SUMMARY

Native heart valves serve an important function in maintaining unidirectional flow of blood through the heart. Defective or diseased native valves have been replaced by prosthetic heart valves for several decades with improved performance and patient conditions. However, severe complications such as hemolysis and unwanted thrombosis still exist due to the presence of the prostheses. A popular example of a prosthetic device is the bileaflet mechanical heart valve (BMHV). Modern BMHV designs have undergone significant evolution and are frequently chosen due to good hemodynamics performance and long durability. However, blood element trauma and thromboembolic events still remain, leading to lifelong dependence on anticoagulants. These problems have been linked to blood damage caused by non-physiological stresses due to complex flow fields that arise from prosthetic valve design. In order to reduce the severity of complications, blood damage that occurs in prosthetic heart valve flows must be well understood. The aim of this research is to numerically study platelet damage that occurs in flow through bileaflet mechanical heart valves. The numerical suspension flow simulations use a fluid-solid coupling method that combines lattice-Boltzmann fluid modeling with the external boundary force method. This method is first validated as a general suspension flow solver, then for parallel modeling performance.
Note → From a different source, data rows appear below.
(* ===== verification/DictSpec.v ===== *)
(** * The dict as a finite map

    [PyDict] keeps a dict as the list of its entries, because the order of
    the names is observable (the unit listing).  What a lookup, a membership
    test and a store promise does not depend on the order: this file gives
    that contract as a finite map ([gmap string V] of stdpp) and proves that
    the list refines it.  [dict_abs] is the abstraction function; [dict_get]
    is the map's lookup, [dict_set] its insertion, a display is the map in
    which the last entry written under a name wins, and the keys of a dict
    are the domain of its map.  The same is then read off for an engine:
    the unit-existence query is membership in the domain, and [convert]
    depends on the table through its map alone. *)

From stdpp Require Import base strings list gmap.
From S2P Require Import Prelude PyDict Engine.

Section Abstract.
Context {V : Type}.
Implicit Types (d : dict V) (k : string) (v : V).

(** The abstraction function: the map that the entries denote. *)
Definition dict_abs (d : dict V) : gmap string V := list_to_map d.

Lemma dict_abs_cons k v d : dict_abs ((k, v) :: d) = <[k:=v]> (dict_abs d).
Proof. reflexivity. Qed.

(** [d[k]] is the lookup of the map. *)
Lemma dict_abs_lookup k d : dict_abs d !! k = dict_get k d.
Proof.
  induction d as [|[k' v'] d IH]; [apply lookup_empty|].
  rewrite dict_abs_cons, lookup_insert. simpl.
  destruct (String.eqb_spec k k') as [->|Hne].
  - by rewrite decide_True.
  - by rewrite decide_False.
Qed.

(** [k in d] is membership in the domain. *)
Lemma dict_abs_mem k d : dict_mem k d = true <-> k ∈ dom (dict_abs d).
Proof.
  rewrite elem_of_dom, dict_abs_lookup. unfold dict_mem.
  destruct (dict_get k d); [split; eauto | split; [done | by intros [? ?]]].
Qed.

(** [d[k] = v] is the insertion of the map, whether the key is new or not. *)
Lemma dict_abs_set k v d : dict_abs (dict_set k v d) = <[k:=v]> (dict_abs d).
Proof.
  apply map_eq. intros j. rewrite lookup_insert, !dict_abs_lookup.
  case_decide as E.
  - subst. apply dict_get_set_eq.
  - apply dict_get_set_ne. congruence.
Qed.

Lemma dict_abs_fold (items : list (string * V)) d :
  dict_abs (fold_left (fun d kv => dict_set (fst kv) (snd kv) d) items d)
  = foldr (fun kv m => <[kv.1:=kv.2]> m) (dict_abs d) (reverse items).
Proof.
  revert d. induction items as [|[k v] items IH]; intros d; [reflexivity|].
  simpl. rewrite IH, dict_abs_set, reverse_cons, foldr_app. reflexivity.
Qed.

(** A display denotes the map of its entries read from the right: of two
    entries with one name the later is kept. *)
Lemma dict_abs_of_items (items : list (string * V)) :
  dict_abs (dict_of_items items) = list_to_map (reverse items).
Proof. unfold dict_of_items. rewrite dict_abs_fold. reflexivity. Qed.

(** The keys of a dict are the domain of its map, once each. *)
Lemma dict_abs_dom d : dom (dict_abs d) = list_to_set (dict_keys d).
Proof. unfold dict_abs. rewrite dom_list_to_map_L. reflexivity. Qed.

Lemma dict_abs_size d : dict_wf d -> size (dict_abs d) = length d.
Proof. intros Hwf. apply map_size_list_to_map, NoDup_ListNoDup, Hwf. Qed.

(** Dicts with the same map answer every lookup alike. *)
Lemma dict_abs_ext d d' k : dict_abs d = dict_abs d' -> dict_get k d = dict_get k d'.
Proof. intros H. by rewrite <- !dict_abs_lookup, H. Qed.
End Abstract.

(** ** The engine over the map *)

Section EngineAbstract.
Context {A : Type} {NA : Num A}.
Implicit Types (c : Converter A) (u v : string).

(** The table of an engine as a map from names to coefficients. *)
Definition table (c : Converter A) : gmap string (A * A) := dict_abs (units c).

Lemma hasUnit_dom c u : hasUnit c u = true <-> u ∈ dom (table c).
Proof. apply dict_abs_mem. Qed.

Lemma listUnits_dom c : dom (table c) = list_to_set (listUnits c).
Proof. apply dict_abs_dom. Qed.

(** [convert] written over the map. *)
Definition convert_spec (m : gmap string (A * A)) (value : A) (fromUnit toUnit : string)
  : result error A :=
  match m !! fromUnit, m !! toUnit with
  | Some (scale_from, offset_from), Some (scale_to, offset_to) =>
      let base := num_div (num_sub value offset_from) scale_from in
      inr (num_add (num_mul base scale_to) offset_to)
  | None, Some _ => inl (UnknownUnit [fromUnit])
  | Some _, None => inl (UnknownUnit [toUnit])
  | None, None => inl (UnknownUnit [fromUnit; toUnit])
  end.

(** The engine refines it: a conversion depends on the table through its
    map alone, not on the order of the entries. *)
Theorem convert_refines_spec c (x : A) u v :
  convert c x u v = convert_spec (table c) x u v.
Proof.
  unfold convert, convert_spec, table. rewrite !dict_abs_lookup.
  destruct (dict_get u (units c)) as [[??]|], (dict_get v (units c)) as [[??]|]; reflexivity.
Qed.

Corollary convert_table_ext c c' (x : A) u v :
  table c = table c' -> convert c x u v = convert c' x u v.
Proof. intros H. by rewrite !convert_refines_spec, H. Qed.
End EngineAbstract.
(** Relations between units of the table that hold exactly: "one [u] is [k]
    [v]".  Each relates two units that the source writes through the same
    metric value ([0.0254], [1.8288], [201.168], ...). *)
Definition Length_relations : list (string * Q * string) := [
  ("km", 1000, "m"); ("m", 100, "cm"); ("yd", 3, "ft"); ("in", 1000, "mil");
  ("pica", 12, "pt"); ("pt", 20, "twip"); ("barleycorn", 4, "line");
  ("hh", 48, "line"); ("fur", 10, "ch"); ("ch", 4, "rd"); ("ch", 100, "li-gunter");
  ("lea-en", 24, "fur"); ("ell-en", 5, "span"); ("ell-en", 10, "finger");
  ("span", 4, "nail"); ("fath", 6, "li-ramden"); ("rope", 20, "li-ramden");
  ("ch-ramden", 100, "li-ramden"); ("shackle", 15, "fath"); ("nmi", 10, "cbl");
  ("kpc", 1000, "pc"); ("Mpc", 1000, "kpc")
].

(** The prefixed metres with the power of ten that the International System
    gives the prefix: ["km"] with [3], ["µm"] with [-6]. *)
Definition Length_prefixes : list (string * Z) := [
  ("dam", 1); ("hm", 2); ("km", 3); ("Mm", 6); ("Gm", 9); ("Tm", 12);
  ("Pm", 15); ("Em", 18); ("Zm", 21); ("Ym", 24); ("Rm", 27); ("Qm", 30);
  ("dm", -1); ("cm", -2); ("mm", -3); ("µm", -6); ("nm", -9); ("pm", -12);
  ("fm", -15); ("am", -18); ("zm", -21); ("ym", -24); ("rm", -27); ("qm", -30)
]%Z.

(** Customary relations that do not hold of the table: [in], [ft] and [mi]
    are decimals rounded to nine digits, the units beside them are written
    through the exact inch of [0.0254] m. *)
Definition Length_broken_relations : list (string * Q * string) := [
  ("ft", 12, "in"); ("mi", 1760, "yd"); ("in", 72, "pt"); ("in", 3, "barleycorn");
  ("hh", 4, "in"); ("fath", 6, "ft"); ("fur", 660, "ft"); ("mi", 8, "fur");
  ("ft", 1, "li-ramden")
].

#[local] Set Warnings "-inexact-float".

(** ** Construction *)

Lemma Length_distinct : NoDup (map fst Length_items).
Proof. apply nodupb_NoDup. vm_compute. reflexivity. Qed.

Lemma Length_float_ok : Converter_float Length_items = inr Length.
Proof. apply get_ok_inr. Qed.
Definition Speed_imperial : list item := [
  (* --- 3. Imperial & US Customary System --- *)

  (* Miles (mi) *)
  ("mi/s", (1609.344, 0));
  ("mi/min", (26.8224, 0));
  ("mi/h", (0.44704, 0));  (* (1609.344 / 3600) *)
  ("mph", (0.44704, 0));  (* Synonym *)
  ("mi/d", (0.018626666666666668, 0));

  (* Furlong (fur) *)
  ("fur/s", (201.168, 0));
  ("fur/min", (3.3528, 0));
  ("fur/h", (0.05588, 0));
  ("fur/d", (0.0023283333333333334, 0));

  (* Yard (yd) *)
  ("yd/s", (0.9144, 0));
  ("yd/min", (0.01524, 0));
  ("yd/h", (0.000254, 0));
  ("yd/d", (1.0583333333333334e-05, 0));

  (* Foot (ft) *)
  ("ft/s", (0.3048, 0));
  ("fps", (0.3048, 0));  (* Synonym *)
  ("ft/min", (0.00508, 0));
  ("fpm", (0.00508, 0));  (* Synonym *)
  ("ft/h", (8.466666666666667e-05, 0));
  ("ft/d", (3.527777777777778e-06, 0));

  (* Inch (in) *)
  ("in/s", (0.0254, 0));
  ("ips", (0.0254, 0));  (* Synonym *)
  ("in/min", (0.0004233333333333333, 0));
  ("in/h", (7.055555555555556e-06, 0));
  ("in/d", (2.9398148148148148e-07, 0))
].

Definition Speed_nautical : list item := [
  (* --- 4. Nautical & Aviation --- *)
  ("nmi/s", (1852, 0));
  ("nmi/min", (30.866666666666667, 0));
  ("nmi/h", (0.5144444444444445, 0));  (* (1852 / 3600) *)
  ("knots", (0.5144444444444445, 0));  (* Synonym *)
  ("knot", (0.5144444444444445, 0));  (* Synonym *)
  ("kn", (0.5144444444444445, 0));  (* Synonym *)
  ("nmi/d", (0.021435185185185185, 0))
].

Definition Speed_scientific : list item := [
  (* --- 5. Scientific & Astronomical --- *)
  ("c", (299792458, 0));  (* Speed of Light *)
  ("mach", (343, 0));  (* Mach 1 (approx. at sea level) *)

  (* Astronomical Unit (AU) *)
  ("AU/s", (149597870700, 0));
  ("AU/min", (2493297845.0, 0));
  ("AU/h", (41554964.083333336, 0));
  ("AU/d", (1731456.8368055556, 0));
  ("AU/year", (4740.47036326615, 0));  (* (per 365.25 days) *)

  (* Light-year (ly) *)
  ("ly/s", (9.4607304725808e15, 0));
  ("ly/min", (1.5767884120968e14, 0));
  ("ly/h", (2.627980686828e12, 0));
  ("ly/d", (1.094991952845e11, 0));
  ("ly/year", (299792458.00000006, 0));  (* (Effectively 1 * c) *)

  (* Parsec (pc) *)
  ("pc/s", (3.08567758149137e16, 0));
  ("pc/min", (5.142795969152284e14, 0));
  ("pc/h", (8.571326615253806e12, 0));
  ("pc/d", (3.571386089689086e11, 0));
  ("pc/year", (977792.208107572, 0))  (* (per 365.25 days) *)
].

(** The dict display of lines 825-983. *)
Definition Speed_items : list item :=
  Speed_base ++ Speed_metric ++ Speed_imperial ++ Speed_nautical ++ Speed_scientific.

(** Evaluating the display raises nothing. *)
Lemma Speed_loads : is_ok (Converter_float Speed_items) = true.
Proof. vm_compute. reflexivity. Qed.
(** ** Squares of lengths *)

(** C7. Every square metric unit of [Area] is the square of the unit of [Length]
    it is named after. *)
Theorem Area_square (p : string * string) (x : Q) :
  In p Area_squares ->
  exists y, convert Length_exact x (fst p) "m" = inr y /\
            (convert Area_exact (x ^ 2) (snd p) "m²" =r= ok (y ^ 2)).
Proof.
  intros Hin. apply (dimensionb_sound (bl := "m") (bd := "m²") 2 "m²" p x).
  assert (F : forallb (dimensionb 2 Length_exact Area_exact "m²") Area_squares = true)
    by (vm_compute; reflexivity).
  exact (forallb_In _ _ _ F Hin).
Qed.

Lemma Area_square_witness :
  exists y, convert Length_exact 3 "cm" "m" = inr y /\
            (convert Area_exact (3 ^ 2) "cm²" "m²" =r= ok (y ^ 2)).
Proof. apply (Area_square ("cm", "cm²") 3). simpl. tauto. Defined.

Lemma Area_same_values :
  Forall (fun p => dict_get (fst p) (units Area) = dict_get (snd p) (units Area) /\
                   dict_get (fst p) (units Area) <> None) Area_synonyms_by_value.
Proof. repeat constructor; try (vm_compute; reflexivity); vm_compute; discriminate. Qed.

(** C35. A synonym written as a quotient of integers ([1 / 100]) beside a float
    literal ([1e-2]) evaluates to the same float, and converts alike. *)
Theorem Area_synonym_by_value (p : string * string) (x : float) (v : string) :
  In p Area_synonyms_by_value ->
  convert Area x (fst p) v = convert Area x (snd p) v /\
  convert Area x v (fst p) = convert Area x v (snd p).
Proof.
  intros Hin. pose proof Area_same_values as F. rewrite Forall_forall in F.
  destruct (F p Hin) as [E Hne]. now apply convert_synonym.
Qed.

Lemma Area_synonym_by_value_witness :
  convert Area 3%float "sotka-ru" "ha" = convert Area 3%float "a" "ha" /\
  convert Area 3%float "ha" "sotka-ru" = convert Area 3%float "ha" "a".
Proof. apply (Area_synonym_by_value ("sotka-ru", "a") 3%float "ha"). simpl. tauto. Defined.

(** ** What the module-wide theorems need of this table *)

(** The synonyms are written with the same coefficients as the names they
    stand for. *)
Lemma Area_synonyms_same : synonymsb Area_items Area_synonyms = true.
Proof. vm_compute. reflexivity. Qed.

(** The float coefficients are within [2^-52] of the exact ones. *)
Lemma Area_accurate : accurate_display 52 Area_items = true.
Proof. vm_compute. reflexivity. Qed.

(** Every float scale is finite and nonzero, every float offset finite. *)
Lemma Area_safe : safe_tableb Area = true.
Proof. vm_compute. reflexivity. Qed.
(* ===== verification/Converters.v ===== *)
(** * The module [Converters]: its six engines together

    [src/Converters.py] binds six module-level names, each to an engine over
    one table: [Temperature], [Length], [Weight], [Volume], [Area] and
    [Speed].  A [binding] gathers what the development holds about one of
    them: the name, the base unit its lead comment declares, the display, the
    float engine, its exact counterpart and the synonyms of its comments.
    [Converters] is the module's namespace in source order.

    The class [Loaded] is what a binding promises the theorems of this file:
    the display has distinct names and evaluates to the two engines, the
    exact engine meets [ExactTable], the float coefficients are finite with
    nonzero scales ([safe_tableb]), the synonyms are written alike and the
    float coefficients are accurate.  Each table discharges it from the
    lemmas of its own file; the theorems are proved once, against the class,
    for every binding of the module.  The first theorem, the identity
    through the base unit on floats, needs none of it: it rests on the base
    entry of each table and on the laws of [FloatLaws].  The class [Linear]
    adds what the five tables other than [Temperature] promise: offsets
    that are zero and scales that are positive, over [Q] and on floats.
    [Converters_python]
    relates the float engines to the tables as Python holds them, ints
    beside floats ([PyEngine]). *)

From Stdlib Require Import List String Bool ZArith QArith Qabs Lia Lqa Floats.
From S2P Require Import Prelude PyDict PyNum FloatLaws Engine PyEngine.
From S2P Require Import Temperature Length Speed Weight Volume Area.
Import ListNotations.
Local Open Scope string_scope.
#[local] Set Warnings "-inexact-float".

(** ** The namespace *)

Record binding : Type := Binding {
  binding_name : string;
  base_unit : string;
  display : list item;
  engine : Converter float;
  exact_engine : Converter Q;
  synonyms : list (string * string);
  accuracy : Z
}.

Definition Temperature_binding : binding :=
  Binding "Temperature" "ºC" Temperature_items Temperature Temperature_exact
          Temperature_synonyms 53.

Definition Length_binding : binding :=
  Binding "Length" "m" Length_items Length Length_exact Length_synonyms 52.

Definition Weight_binding : binding :=
  Binding "Weight" "kg" Weight_items Weight Weight_exact Weight_synonyms 52.

Definition Volume_binding : binding :=
  Binding "Volume" "L" Volume_items Volume Volume_exact Volume_synonyms 52.

Definition Area_binding : binding :=
  Binding "Area" "m²" Area_items Area Area_exact Area_synonyms 52.

Definition Speed_binding : binding :=
  Binding "Speed" "m/s" Speed_items Speed Speed_exact Speed_synonyms 53.

(** The module's names, in source order. *)
Definition Converters : list binding :=
  [Temperature_binding; Length_binding; Weight_binding; Volume_binding;
   Area_binding; Speed_binding].

(** The five tables without offsets. *)
Definition Converters_linear : list binding :=
  [Length_binding; Weight_binding; Volume_binding; Area_binding; Speed_binding].

(** ** Identity through the base unit *)

(** C3. Identity through the base unit, for every float: converting [x] from the
    base unit of a table to itself gives a result that compares equal to [x]
    unless [x] is a NaN, and is [x] bit for bit unless [x] is the negative
    zero (which comes back as the positive zero).  The base unit of each
    table is the one its lead comment declares, and its entry is [(1, 0)]. *)
Theorem Converters_identity (b : binding) (x : float) :
  In b Converters ->
  exists y, convert (engine b) x (base_unit b) (base_unit b) = inr y /\
            (is_nan x = false -> (y =? x)%float = true) /\
            (x <> (-0)%float -> y = x).
Proof.
  intros Hb. apply convert_base_identity.
  repeat (destruct Hb as [<-|Hb]; [vm_compute; reflexivity|]). destruct Hb.
Qed.

Lemma Converters_identity_witness :
  exists y, convert Temperature 36.6%float "ºC" "ºC" = inr y /\
            (is_nan 36.6%float = false -> (y =? 36.6)%float = true) /\
            (36.6%float <> (-0)%float -> y = 36.6%float).
Proof. apply (Converters_identity Temperature_binding). simpl. tauto. Defined.

(** ** What a binding promises *)

Class Loaded (b : binding) : Prop := {
  loaded_distinct : NoDup (map fst (display b));
  loaded_float : Converter_float (display b) = inr (engine b);
  loaded_exact : Converter_exact (display b) = inr (exact_engine b);
  loaded_table : ExactTable (exact_engine b) (base_unit b);
  loaded_safe : safe_tableb (engine b) = true;
  loaded_synonyms : synonymsb (display b) (synonyms b) = true;
  loaded_accurate : accurate_display (accuracy b) (display b) = true
}.

Class Linear (b : binding) : Prop := {
  linear_offsets : OffsetFree (exact_engine b);
  linear_positive : positive_scalesb (exact_engine b) = true;
  linear_float_offsets : zero_offsetsb (engine b) = true;
  linear_float_positive : positive_floatb (engine b) = true
}.

#[export] Existing Instance loaded_table.
#[export] Existing Instance linear_offsets.

Lemma Temperature_table : ExactTable Temperature_exact "ºC".
Proof. apply exact_tableb_sound. vm_compute. reflexivity. Qed.

Lemma Temperature_loaded : Loaded Temperature_binding.
Proof.
  exact (Build_Loaded Temperature_binding Temperature_distinct Temperature_float_ok Temperature_exact_ok
           Temperature_table Temperature_safe Temperature_synonyms_same Temperature_accurate).
Qed.

Lemma Length_loaded : Loaded Length_binding.
Proof.
  exact (Build_Loaded Length_binding Length_distinct Length_float_ok Length_exact_ok
           Length_table Length_safe Length_synonyms_same Length_accurate).
Qed.

Lemma Weight_loaded : Loaded Weight_binding.
Proof.
  exact (Build_Loaded Weight_binding Weight_distinct Weight_float_ok Weight_exact_ok
           Weight_table Weight_safe Weight_synonyms_same Weight_accurate).
Qed.

Lemma Volume_loaded : Loaded Volume_binding.
Proof.
  exact (Build_Loaded Volume_binding Volume_distinct Volume_float_ok Volume_exact_ok
           Volume_table Volume_safe Volume_synonyms_same Volume_accurate).
Qed.
Variable P : Platform.
Variable A : Adapters.
Variable v : volume.Volume.

(** What holds of every call of an attempt and of the sleep holds of every
    call of the loop. *)
Lemma unmount_loop_Forall (Q : Event -> Prop) :
  (forall m h, Forall Q (events (unmount P A v m h))) ->
  Q (EvSleep unmountRetryInterval) ->
  forall n err0 m h, Forall Q (events (unmount_loop P A v n err0 m h)).
Proof.
  intros Hatt Hsleep. induction n as [| k IH]; intros err0 m h.
  - constructor.
  - rewrite unmount_loop_S. unfold bind.
    specialize (Hatt m h).
    destruct (unmount P A v m h) as [[e m1] ev1].
    unfold events in *. simpl in Hatt.
    destruct (is_busy e).
    + unfold Sleep. simpl.
      match goal with
      | |- context [unmount_loop P A v k e ?m' ?h'] =>
          specialize (IH e m' h');
          destruct (unmount_loop P A v k e m' h') as [[e2 m2] ev2]
      end.
      simpl in *. apply Forall_app. split; [assumption |].
      constructor; assumption.
    + unfold ret. simpl. rewrite app_nil_r. assumption.
Qed.


(** A query that finds the path not to be a mount point ends the loop. *)
Lemma unmount_loop_not_mount_point (n : nat) :
  forall err0 m h p,
    In (EvIsMountPoint p (false, None)) (events (unmount_loop P A v n err0 m h)) ->
    result (unmount_loop P A v n err0 m h) = None /\
    exists before,
      events (unmount_loop P A v n err0 m h) =
        before ++ [EvIsMountPoint p (false, None)].
Proof.
  induction n as [| k IH]; intros err0 m h p.
  - simpl. tauto.
  - rewrite unmount_loop_S. unfold unmount. unfold_run.
    repeat split_oracle;
      try match goal with
      | H : unmount_loop P A v k ?e ?m' ?h' = _ |- _ =>
          specialize (IH e m' h' p); rewrite H in IH;
          unfold result, events in IH; simpl in IH
      end;
      intros Hin; simpl in Hin;
      repeat match goal with
      | H : _ \/ _ |- _ => destruct H
      | H : False |- _ => destruct H
      | H : @eq Event _ _ |- _ => first [discriminate H | injection H as ?; subst]
      end; try discriminate.
    all: try (split; [reflexivity | exists []; reflexivity]).
    all: destruct (IH ltac:(assumption)) as (-> & before & ->);
      (split; [reflexivity |]).
    all: match goal with
         | |- exists b, ?x :: ?tl ++ ?last = _ =>
             exists (x :: tl); reflexivity
         | |- exists b, ?x :: ?y :: ?tl ++ ?last = _ =>
             exists (x :: y :: tl); reflexivity
         | |- exists b, ?x :: ?y :: ?z :: ?tl ++ ?last = _ =>
             exists (x :: y :: z :: tl); reflexivity
         end.
Qed.

End UnmountLoopMore.

Ltac use_loop_spec :=
  match goal with
  | H : unmount_loop ?P ?A ?v ?n ?e ?m' ?h' = _ |- _ =>
      pose proof (unmount_loop_spec P A v n e m' h')
        as (Lm & Lset & Lunx & Lcnt & _ & Lout);
      rewrite H in Lm, Lset, Lunx, Lcnt, Lout;
      unfold result, manager_after, events in Lm, Lset, Lunx, Lcnt, Lout;
      simpl in Lm, Lset, Lunx, Lcnt, Lout;
      specialize (Lout ltac:(unfold unmountRetryCount; lia))
  end.

(** Unmount answers success, or a nil response with an internal error. *)
Theorem Unmount_result_shape (P : Platform) (A : Adapters)
    (m : server.ShareManager) (h : History) :
  result (Unmount P A m h) = success \/
  (fst (result (Unmount P A m h)) = None /\
   has_code grpccodes.Internal (result (Unmount P A m h))).
Proof.
  unfold Unmount, nfsServerIsRunning, unexport. unfold_run.
  repeat split_oracle; try (left; reflexivity);
    right; (split; [reflexivity | eexists; reflexivity]).
Qed.

(** Unmount is idempotent: as soon as the mount-point query says, without
    error, that the path is not a mount point, the unmount step is over
    and Unmount returns success with the flag false. *)
Theorem Unmount_not_mount_point_succeeds (P : Platform) (A : Adapters)
    (m : server.ShareManager) (h : History) (p : string) :
  In (EvIsMountPoint p (false, None)) (events (Unmount P A m h)) ->
  result (Unmount P A m h) = success /\
  server.shareExported (manager_after (Unmount P A m h)) = false /\
  exists before,
    events (Unmount P A m h) = before ++ [EvIsMountPoint p (false, None)].
Proof.
  unfold Unmount, nfsServerIsRunning, unexport. unfold_run.
  repeat split_oracle; intros Hin;
    try (exfalso; clear - Hin; simpl in Hin; intuition discriminate);
    rewrite ?app_nil_r in *;
    match goal with
    | H : unmount_loop P A ?v ?n ?e ?m' ?h' = _ |- _ =>
        pose proof (unmount_loop_not_mount_point P A v n e m' h' p) as Hlast;
        pose proof (unmount_loop_spec P A v n e m' h') as (Lm & _);
        rewrite H in Hlast, Lm; unfold result, manager_after, events in Hlast, Lm;
        simpl in Hlast, Lm; subst
    end;
    assert (Hl : In (EvIsMountPoint p (false, None)) l)
      by (clear - Hin; simpl in Hin; intuition discriminate);
    destruct (Hlast Hl) as (Hres & before & ->); try discriminate.
  split; [reflexivity | split; [reflexivity |]].
  eexists (_ :: _ :: _ :: _ :: _ :: before). reflexivity.
Qed.
Record RegisterResult : Type := mkRegisterResult {
  reg_user : SelectedUser;
  reg_accessToken : string;
  reg_refreshToken : string
}.

Record LoginUser : Type := mkLoginUser {
  lu_id : string;
  lu_name : option string;
  lu_email : string;
  lu_image : option string
}.

Record LoginOrganization : Type := mkLoginOrganization {
  lo_id : string;
  lo_name : string;
  lo_slug : string;
  lo_role : OrgRole
}.

Record LoginResult : Type := mkLoginResult {
  login_user : LoginUser;
  login_accessToken : string;
  login_refreshToken : string;
  login_organizations : list LoginOrganization
}.

Record RefreshResult : Type := mkRefreshResult {
  refresh_accessToken : string;
  refresh_refreshToken : string
}.

Record LogoutResult : Type := mkLogoutResult {
  logout_message : string
}.

(** The three errors the service constructs. *)
Definition USER_EXISTS : AppError :=
  mkAppError "User with this email already exists" 409 "USER_EXISTS".

Definition INVALID_CREDENTIALS : AppError :=
  mkAppError "Invalid credentials" 401 "INVALID_CREDENTIALS".

Definition TOKEN_INVALID : AppError :=
  mkAppError "Invalid or expired refresh token" 401 "TOKEN_INVALID".

Section Service.

(** utils/password. *)
Variable hashPassword : string -> string.
Variable comparePassword : string -> string -> bool.

(** utils/jwt; issued-at and expiry are read off the clock. *)
Variable generateAccessToken : TokenPayload -> Time -> string.
Variable generateRefreshToken : RefreshPayload -> Time -> string.
Variable verifyRefreshToken : string -> Time -> Exn + RefreshPayload.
The flow modeling method is then validated against experimental data of pulsatile, high Reynolds number BMHV flows. Blood damage is then evaluated for a baseline physiologic adult case of BMHV flow and results are analyzed in a variety of viewpoints. This method can be used as a generic tool for future evaluation of novel prosthetic devices or cardiovascular flow problems. Using accurate blood element damage modeling, the numerical method can help to understand cardiovascular blood flow complications in ways that other experimental and computational methods cannot.